From "Can They?" to "Will They?": Extending Usability to Accommodate Acceptance Predictions
Andrew Dillon and Michael Morris
This item is not the definitive copy. Please use the following citation when referencing this material: Dillon, A. and Morris, M. (1998) From "can they?" to "will they?": extending usability evaluation to address acceptance. AIS Conference Paper, Baltimore, August 1998.
Introduction: usability engineering
Within the human-computer interaction (HCI) community, there exists a long and rich research paradigm on "usability engineering (UE)." Within the usability engineering tradition, usability is operationally defined as the effectiveness, efficiency and satisfaction with which specified users can perform particular tasks in a given environment (see e.g., Shackel 1991, Nielsen, 1993). Effectiveness answers: can users perform their tasks? Efficiency means: what resources do users expend to achieve a given outcome (e.g., time, effort)? Finally, satisfaction measures assess how well users like the application. From this perspective, usability is contextually defined in operational terms that designers can see as targets to meet, for example:
"Users should be able to perform specified tasks with new tool after W minutes training, with X% effectiveness, at least Y% efficiency, and Z% greater satisfaction than with old interface"
where W < infinity, and 0< [X, Y, Z] <100. The strengths of the usability engineering approach include:
1. The use of operationalised measures that are negotiated in context,
2. The direct coupling of usability to tasks the tool must support,
3. The capability of negotiated targets to fit into an iterative design process, and
4. The decoupling of the usability construct from interface features
Each of these strengths gives the approach value to the software industry where design practices require targets to be met and where the success of a new tool is determined contextually rather than in any absolute manner. Thus, the usability engineering paradigm has enjoyed a wide range of support from industry.

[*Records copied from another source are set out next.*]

(** * Grounding-Llama: the search-augmented answer pipeline of [app.py]

    A shallow embedding of [StreamlitChatbot] (src/app.py) and the
    properties of its answer pipeline: year extraction, content analysis,
    prompt composition, the search fetcher, the two completion modes and
    the chat transcript kept in the Streamlit session. *)

From Stdlib Require Import ZArith NArith Ascii DecimalString Lia.
From stdpp Require Import base option list strings gmap.

Open Scope nat_scope.

(** ** Python strings

    A Python [str] is a sequence of Unicode code points; a code point is a
    number in [N].  The literals of the source are ASCII and are written
    with [lit]. *)

Abbreviation str := (list N).

Definition lit (s : String.string) : str :=
  N_of_ascii <$> String.list_ascii_of_string s.

Arguments lit s%_string.

(** [text[i:i+4]]. *)
Definition slice4 (text : str) (i : nat) : str := take 4 (drop i text).

(** [p] is a prefix of [s] ([s.startswith(p)]). *)
Fixpoint startswith (p s : str) : bool :=
  match p, s with
  | [], _ => true
  | _ :: _, [] => false
  | c :: p', d :: s' => N.eqb c d && startswith p' s'
  end.

(** [sub in s] on Python strings: [sub] occurs at some offset of [s]. *)
Fixpoint contains (sub s : str) : bool :=
  startswith sub s ||
  match s with
  | [] => false
  | _ :: s' => contains sub s'
  end.

(** [sep.join(parts)]. *)
Fixpoint join (sep : str) (parts : list str) : str :=
  match parts with
  | [] => []
  | [p] => p
  | p :: rest => p ++ sep ++ join sep rest
  end.

(** [str(n)] for a Python [int]: decimal digits, with a leading minus sign
    for negative numbers. *)
Definition str_of_int (n : Z) : str := lit (NilZero.string_of_int (Z.to_int n)).

(** ** The [re] module on the pattern of [extract_date_from_content]

    The pattern is [\b20[12]\d\b].  For a [str] pattern [\d] is any Unicode
    decimal digit and [\w], which decides [\b], any Unicode word character.
    Both tables belong to the Python runtime and are parameters here;
    [ascii_decimal] and [ascii_word] below are their restrictions to ASCII. *)

Definition ascii_decimal (c : N) : bool := ((48 <=? c) && (c <=? 57))%N.

Definition ascii_word (c : N) : bool :=
  (ascii_decimal c
   || ((65 <=? c) && (c <=? 90))
   || ((97 <=? c) && (c <=? 122))
   || (c =? 95))%N.

Definition char_is (c : N) (o : option N) : bool :=
  match o with
  | Some d => N.eqb d c
  | None => false
  end.

Definition char_in (cls : N -> bool) (o : option N) : bool :=
  match o with
  | Some d => cls d
  | None => false
  end.

Section Regex.

Variable is_decimal : N -> bool.
Variable is_word : N -> bool.

(** [\b] at offset [i]: exactly one of the characters before and after
    the offset is a word character; the ends of the text count as
    non-word. *)
Definition word_before (text : str) (i : nat) : bool :=
  match i with
  | 0 => false
  | S j => char_in is_word (text !! j)
  end.

Definition boundary_at (text : str) (i : nat) : bool :=
  xorb (word_before text i) (char_in is_word (text !! i)).

(** [year_pattern = r'\b20[12]\d\b'] matched at offset [i]. *)
Definition year_pattern_at (text : str) (i : nat) : bool :=
  boundary_at text i
  && char_is 50 (text !! i)
  && char_is 48 (text !! (i + 1))
  && (char_is 49 (text !! (i + 2)) || char_is 50 (text !! (i + 2)))
  && char_in is_decimal (text !! (i + 3))
  && boundary_at text (i + 4).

Nonetheless, there are associated weaknesses of this approach. Some of these weaknesses include:
1. Usability criteria are dynamic, not fixed,
2. Usability is thus contextually determined so what works in one context may not work in another and design practices must continually ground themselves in work practices
3. Determining usability criteria requires considerable analytic skill,
4. Generalization beyond context is difficult,
5. Criteria do not determine re-design advice
While the approach advocated by usability engineers of deriving appropriate targets for design and testing to meet is useful, it is clear that usability does not fully determine actual system use (see Dillon and Morris 1996). Thus, it is possible that designers may produce a well engineered artifact that meets set criteria, but still fails to gain the acceptance of discretionary users. In other words, usability is a necessary but insufficient determinant of use.
So what does predict use?
Research indicates that use is determined by combined attributes of the individual, the situation or the technology. For example, Rogers (1995) posits 5 characteristics of adopted technology that determine its use including relative advantage, compatibility, ease of use, trialability, and observability of outcome. Individual attributes of acceptors have also been identified in Rogers' innovation diffusion (ID) research with "early adopters" being typically individuals who are wealthy, highly educated, and risk-accepting. While ID offers a rich description it seems to afford little predictive power that can be coupled with usability engineering to produce an applicable design framework (although clearly the ease of use attribute of ID is related to usability). Therefore, it seems that the usability engineering approach is at least likely to positively influence one of the major determinants of acceptance while the remaining constructs of ID are rather loosely defined. It is not clear that UE can be extended to embrace other components of ID theory. For example, the relationship between the effectiveness and efficiency measures of usability engineering may relate more to relative advantage or observability of outcome than they do to ease of use in ID terms.
A more powerful tool that has been proposed is Technology Acceptance Model (Davis et al., 1989) which explicitly seeks to model the dynamics of acceptance in individual users by tapping their reactions to the system early in the design process. Davis' research shows that TAM offers an R2 (variance explained) in range of .5 for many common office automation applications--an impressive result when one considers that good predictive tests for human behaviors usually account for .25 (Dillon and Watson, 1996). Davis argues that usefulness is the most important predictor of use, explaining significantly more variance than ease of use ratings by users. However, research on TAM is typically based on a single time period when users are exposed to a ready-made system. Morris (1996) tested Netscape for discretionary use with 263 users, tested every 4 weeks. Users kept self-report usage logs and all data were analyzed for perceptual measures from TAM plus quality and amount of use variables. This study showed that the general TAM relationships hold but over time "quality of use" (whether a user was effective or efficient with a system in usability engineering terms) is a significant mediating variable which influences subsequent ratings of usefulness and ease of use. Ease of use was directly linked to intention to use in this study suggesting a continuous cycle of attitude influencing behavior which then further shapes attitude, and so forth.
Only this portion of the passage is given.